» TO DO
Find the number of lines below in which the word "functions" occurs. Write only that number.

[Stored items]
(** * pgtime: calendar arithmetic on [struct tm] records

    A shallow embedding of [pgtime.c] and the properties of its
    validator, comparator, incrementers/decrementers, calibrator and
    UTC reconciler.

    Conventions of the embedding.
    - A C [int] and a [time_t] are modelled by [Z].  C leaves signed
      overflow undefined, so the model describes the executions in which
      no arithmetic operation leaves the range of its type; statements
      about an operation that can leave it carry the range as a
      hypothesis ([int_range], [negatable]).  C's [/] and [%] truncate
      toward zero: they are [Z.quot] and [Z.rem].
    - [struct tm] is a record of the seven fields the library reads or
      writes; [tm_wday] and [tm_yday] are never touched by it.
    - A function that mutates the record behind its pointer argument and
      returns the pointer is a function from the old record to the new.
    - [assert(false)] (assertions compiled in) and [exit(EXIT_FAILURE)]
      end the process: functions that can reach them return [option],
      [None] being the abort.
    - The platform primitives [mktime] and [gmtime] are parameters. *)

From Stdlib Require Import ZArith Bool List Lia.
Import ListNotations.
Local Open Scope Z_scope.

(** ** Data model *)

Record tm : Type := mk_tm {
  tm_sec   : Z;
  tm_min   : Z;
  tm_hour  : Z;
  tm_mday  : Z;
  tm_mon   : Z;
  tm_year  : Z;
  tm_isdst : Z
}.

Definition time_t : Type := Z.

(** The range of [int] (32 bits), and the quantities whose negation is
    an [int] again: every [int] but [INT_MIN]. *)
Definition INT_MIN : Z := -2147483648.
Definition INT_MAX : Z := 2147483647.

Definition int_range (z : Z) : Prop := INT_MIN <= z <= INT_MAX.

Definition negatable (q : Z) : Prop := INT_MIN < q <= INT_MAX.

(** A record written in reading order: year field, month index, day,
    then hour, minute, second; the DST flag is 0. *)
Definition civil (year mon mday hour min sec : Z) : tm :=
  mk_tm sec min hour mday mon year 0.

Definition set_sec (t : tm) (v : Z) : tm :=
  mk_tm v (tm_min t) (tm_hour t) (tm_mday t) (tm_mon t) (tm_year t) (tm_isdst t).
Definition set_min (t : tm) (v : Z) : tm :=
  mk_tm (tm_sec t) v (tm_hour t) (tm_mday t) (tm_mon t) (tm_year t) (tm_isdst t).
Definition set_hour (t : tm) (v : Z) : tm :=
  mk_tm (tm_sec t) (tm_min t) v (tm_mday t) (tm_mon t) (tm_year t) (tm_isdst t).
Definition set_mday (t : tm) (v : Z) : tm :=
  mk_tm (tm_sec t) (tm_min t) (tm_hour t) v (tm_mon t) (tm_year t) (tm_isdst t).
Definition set_mon (t : tm) (v : Z) : tm :=
  mk_tm (tm_sec t) (tm_min t) (tm_hour t) (tm_mday t) v (tm_year t) (tm_isdst t).
Definition set_year (t : tm) (v : Z) : tm :=
  mk_tm (tm_sec t) (tm_min t) (tm_hour t) (tm_mday t) (tm_mon t) v (tm_isdst t).

(** The error monad of aborting functions. *)

Definition bind {A B : Type} (c : option A) (k : A -> option B) : option B :=
  match c with
  | Some a => k a
  | None => None
  end.

Declare Scope abort_scope.
Notation "x <- c ;; k" := (bind c (fun x => k))
  (at level 61, c at next level, right associativity) : abort_scope.
Local Open Scope abort_scope.

(** ** Leap years *)

Definition is_leap_year (year : Z) : bool :=
  (Z.rem year 4 =? 0) &&
  (negb (Z.rem year 100 =? 0) || (Z.rem year 400 =? 0)).

(** ** Validation *)

Definition days_in_month : list Z :=
  [31; 28; 31; 30; 31; 30; 31; 31; 30; 31; 30; 31].

(** [days_in_month[i]]; the validator only indexes after its month test
    has passed, [||] being evaluated left to right. *)
Definition days_in_month_at (i : Z) : Z := nth (Z.to_nat i) days_in_month 0.

(** [tm_year + 1900] is an [int] addition in the source; the model has
    its mathematical value, which is the source's while
    [int_range (tm_year + 1900)].  Beyond that the source's addition
    overflows. *)
Definition validate_date (check_tm : tm) : bool :=
  if (tm_year check_tm =? -1900)
     || ((tm_mon check_tm <? 0) || (tm_mon check_tm >? 11))
     || (tm_mday check_tm <? 1)
     || ((tm_mday check_tm >? days_in_month_at (tm_mon check_tm))
         && negb ((tm_mon check_tm =? 1)
                  && (tm_mday check_tm =? 29)
                  && is_leap_year (tm_year check_tm + 1900)))
     || ((tm_hour check_tm <? 0) || (tm_hour check_tm >? 23))
     || ((tm_min check_tm <? 0) || (tm_min check_tm >? 59))
     || ((tm_sec check_tm <? 0) || (tm_sec check_tm >? 59))
  then false
  else true.

(** ** Comparison *)

Definition tm_compare (first second : tm) : Z :=
  if negb (tm_year first =? tm_year second) then
    if tm_year first >? tm_year second then 1 else -1
  else if negb (tm_mon first =? tm_mon second) then
    if tm_mon first >? tm_mon second then 1 else -1
  else if negb (tm_mday first =? tm_mday second) then
    if tm_mday first >? tm_mday second then 1 else -1
  else if negb (tm_hour first =? tm_hour second) then
    if tm_hour first >? tm_hour second then 1 else -1
  else if negb (tm_min first =? tm_min second) then
    if tm_min first >? tm_min second then 1 else -1
  else if negb (tm_sec first =? tm_sec second) then
    if tm_sec first >? tm_sec second then 1 else -1
  else 0.

Definition secs_in_day : Z := 86400.
Definition secs_in_hour : Z := 3600.
Definition secs_in_min : Z := 60.
Definition mins_in_hour : Z := 60.
Definition hours_in_day : Z := 24.

Definition tm_intraday_secs_diff (first second : tm) : Z :=
  let time_comp := tm_compare first second in
  if time_comp =? 0 then 0
  else
    let difference := (tm_hour second - tm_hour first) * secs_in_hour in
    let difference := difference + (tm_min second - tm_min first) * secs_in_min in
    let difference := difference + (tm_sec second - tm_sec first) in
    if (time_comp =? 1) && (difference >? 0) then difference - secs_in_day
    else if (time_comp =? -1) && (difference <? 0) then difference + secs_in_day
    else difference.

(** ** Walking days *)

Inductive months : Type :=
  | january | february | march | april | may | june
  | july | august | september | october | november | december.

(** The [switch] on [tm_mon]: [None] is the [default] label. *)
Definition month_case (m : Z) : option months :=
  if m =? 0 then Some january
  else if m =? 1 then Some february
  else if m =? 2 then Some march
  else if m =? 3 then Some april
  else if m =? 4 then Some may
  else if m =? 5 then Some june
  else if m =? 6 then Some july
  else if m =? 7 then Some august
  else if m =? 8 then Some september
  else if m =? 9 then Some october
  else if m =? 10 then Some november
  else if m =? 11 then Some december
  else None.

(** One turn of the [while] loop of [tm_increment_day]. *)
Definition increment_day_step (t0 : tm) : option tm :=
  let t := set_mday t0 (tm_mday t0 + 1) in
  match month_case (tm_mon t) with
  | Some january | Some march | Some may | Some july
  | Some august | Some october =>
      if tm_mday t >? 31
      then Some (set_mon (set_mday t 1) (tm_mon t + 1))
      else Some t
  | Some december =>
      if tm_mday t >? 31
      then
        let t := set_mon (set_mday t 1) 0 in
        if tm_year t =? -1
        then Some (set_year t 1)
        else Some (set_year t (tm_year t + 1))
      else Some t
  | Some april | Some june | Some september | Some november =>
      if tm_mday t >? 30
      then Some (set_mon (set_mday t 1) (tm_mon t + 1))
      else Some t
  | Some february =>
      if tm_mday t >? 29
      then Some (set_mon (set_mday t 1) (tm_mon t + 1))
      else if (tm_mday t >? 28) && negb (is_leap_year (tm_year t))
      then Some (set_mon (set_mday t 1) (tm_mon t + 1))
      else Some t
  | None => None
  end.

(** One turn of the [while] loop of [tm_decrement_day]. *)
Definition decrement_day_step (t : tm) : option tm :=
  if tm_mday t >? 1 then Some (set_mday t (tm_mday t - 1))
  else
    match month_case (tm_mon t) with
    | Some january =>
        let t := set_mon (set_mday t 31) 11 in
        if tm_year t =? 1
        then Some (set_year t (-1))
        else Some (set_year t (tm_year t - 1))
    | Some february | Some april | Some june | Some august
    | Some september | Some november =>
        Some (set_mon (set_mday t 31) (tm_mon t - 1))
    | Some may | Some july | Some october | Some december =>
        Some (set_mon (set_mday t 30) (tm_mon t - 1))
    | Some march =>
        let t := if is_leap_year (tm_year t)
                 then set_mday t 29
                 else set_mday t 28 in
        Some (set_mon t (tm_mon t - 1))
    | None => None
    end.
Lemma saved_order_reloads_without_fills_witness :
  sameOrder (mapDatabaseToOrder (orderToRow (restingOrder submitted)))
            (Order.set_fills [] (restingOrder submitted)).
Proof.
  apply (saved_order_reloads_without_fills binanceWorld
           (restingOrder submitted)); try discriminate. reflexivity.
Defined.

End ServicesFacts.
Lemma grows_by_updated name excluded x (m : RepoTenantMap) :
  hashable name = true -> grows_by x m (updated_map name excluded x m).
Proof.
  intros Hhash j. unfold jobs_of at 1, roles_of at 1, entry_of.
  rewrite repo_get_updated by assumption.
  destruct (key_eqb j name) eqn:Hj; simpl.
  - unfold jobs_of, roles_of, entry_of. rewrite (repo_get_eqb _ _ m Hj).
    exists (if excluded then 0 else 1), 1. now destruct excluded.
  - exists 0, 0. simpl. rewrite !app_nil_r.
    unfold jobs_of, roles_of, entry_of. auto.
Qed.

#[local] Instance appends_only_refl x : Reflexive (appends_only x).
Proof. intros self. split; [apply grows_by_refl | reflexivity]. Qed.

#[local] Instance appends_only_trans x : Transitive (appends_only x).
Proof.
  intros s1 s2 s3 [H12 T12] [H23 T23]. split.
  - eapply grows_by_trans; eassumption.
  - congruence.
Qed.

Lemma update_repo_map_appends_only project x :
  respects (appends_only x) (_update_repo_map project x).
Proof.
  intros self.
  destruct (_extract_project project) as [[name exclude]|e] eqn:Hex.
  2:{ unfold _update_repo_map. rewrite Hex. simpl. reflexivity. }
  destruct (hashable name) eqn:Hhash.
  2:{ unfold _update_repo_map, setdefault.
      rewrite Hex, bind_lift_ok, Hhash. simpl. reflexivity. }
  destruct (contains_str "jobs" exclude) as [excluded|e] eqn:Hin.
  - rewrite (update_repo_map_ok _ x self _ _ _ Hex Hhash Hin).
    destruct self as [srcs time m ts]; simpl. split; [|reflexivity].
    now apply grows_by_updated.
  - unfold _update_repo_map, setdefault.
    rewrite Hex, bind_lift_ok, Hhash.
    unfold bind at 1, update at 1. rewrite Hin.
    destruct self as [srcs time m ts]; simpl. split.
    + pose proof (grows_by_setdefault x name m) as H.
      now destruct (repo_get name m).
    + now destruct (repo_get name m).
Qed.

(** Taking a run of [bind] apart. *)
Lemma bind_inv {A B : Type} (c : M A) (k : A -> M B) self b self' :
  bind c k self = (Ok b, self') ->
  exists a self1, c self = (Ok a, self1) /\ k a self1 = (Ok b, self').
Proof.
  unfold bind. destruct (c self) as [[a|e] self1]; [eauto | discriminate].
Qed.

Lemma lift_inv {A : Type} (r : result A) self a self' :
  lift r self = (Ok a, self') -> r = Ok a /\ self' = self.
Proof. unfold lift. intros [= -> ->]. auto. Qed.

Lemma fold_projects_appends_only tenant_name categories :
  respects (appends_only (OVal tenant_name))
           (fold_projects tenant_name categories).
Proof.
  unfold fold_projects.
  respects_steps ltac:(apply update_repo_map_appends_only).
Qed.

(** A record that [parse] went through had every key in place, a name that
    is a string and a non-empty mapping under ["github"]. *)
Lemma parse_record_continue r self self' :
  parse_record r self = (Ok Continue, self') ->
  exists tenant_obj source name github_source categories self1,
    getitem r "tenant" = Ok tenant_obj /\
    getitem tenant_obj "source" = Ok source /\
    getitem tenant_obj "name" = Ok (PStr name) /\
    get source "github" = Ok github_source /\
    truthy github_source = true /\
    items github_source = Ok categories /\
    fold_projects (PStr name) categories self = (Ok tt, self1) /\
    self' = set_tenants
              (tenants self1 ++
               [mkZuulTenant (tenant_id name) name (scrape_time self)])
              self1.
Proof.
  unfold parse_record. intros H.
  apply bind_inv in H as (tenant_obj & s & Ht%lift_inv & H).
  destruct Ht as [Ht ->].
  apply bind_inv in H as (source & s & Hs%lift_inv & H).
  destruct Hs as [Hs ->].
  apply bind_inv in H as (tenant_obj' & s & Ht'%lift_inv & H).
  destruct Ht' as [Ht' ->].
  assert (tenant_obj' = tenant_obj) as -> by congruence.
  apply bind_inv in H as (tenant_name & s & Hn%lift_inv & H).
  destruct Hn as [Hn ->].
  apply bind_inv in H as (github_source & s & Hg%lift_inv & H).
  destruct Hg as [Hg ->].
  destruct (truthy github_source) eqn:Htruthy; simpl in H; [|discriminate].
  apply bind_inv in H as (uuid & s & Hu%lift_inv & H).
  destruct Hu as [Hu ->].
  destruct tenant_name as [ | | | name | | ]; try discriminate.
  injection Hu as <-.
  apply bind_inv in H as (time & s & Htime & H).
  injection Htime as <- <-.
  apply bind_inv in H as (categories & s & Hc%lift_inv & H).
  destruct Hc as [Hc ->].
  apply bind_inv in H as ([] & self1 & Hloop & H).
  injection H as <-.
  exists tenant_obj, source, name, github_source, categories, self1.
  repeat split; assumption.
Qed.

» RESULT BELOW
2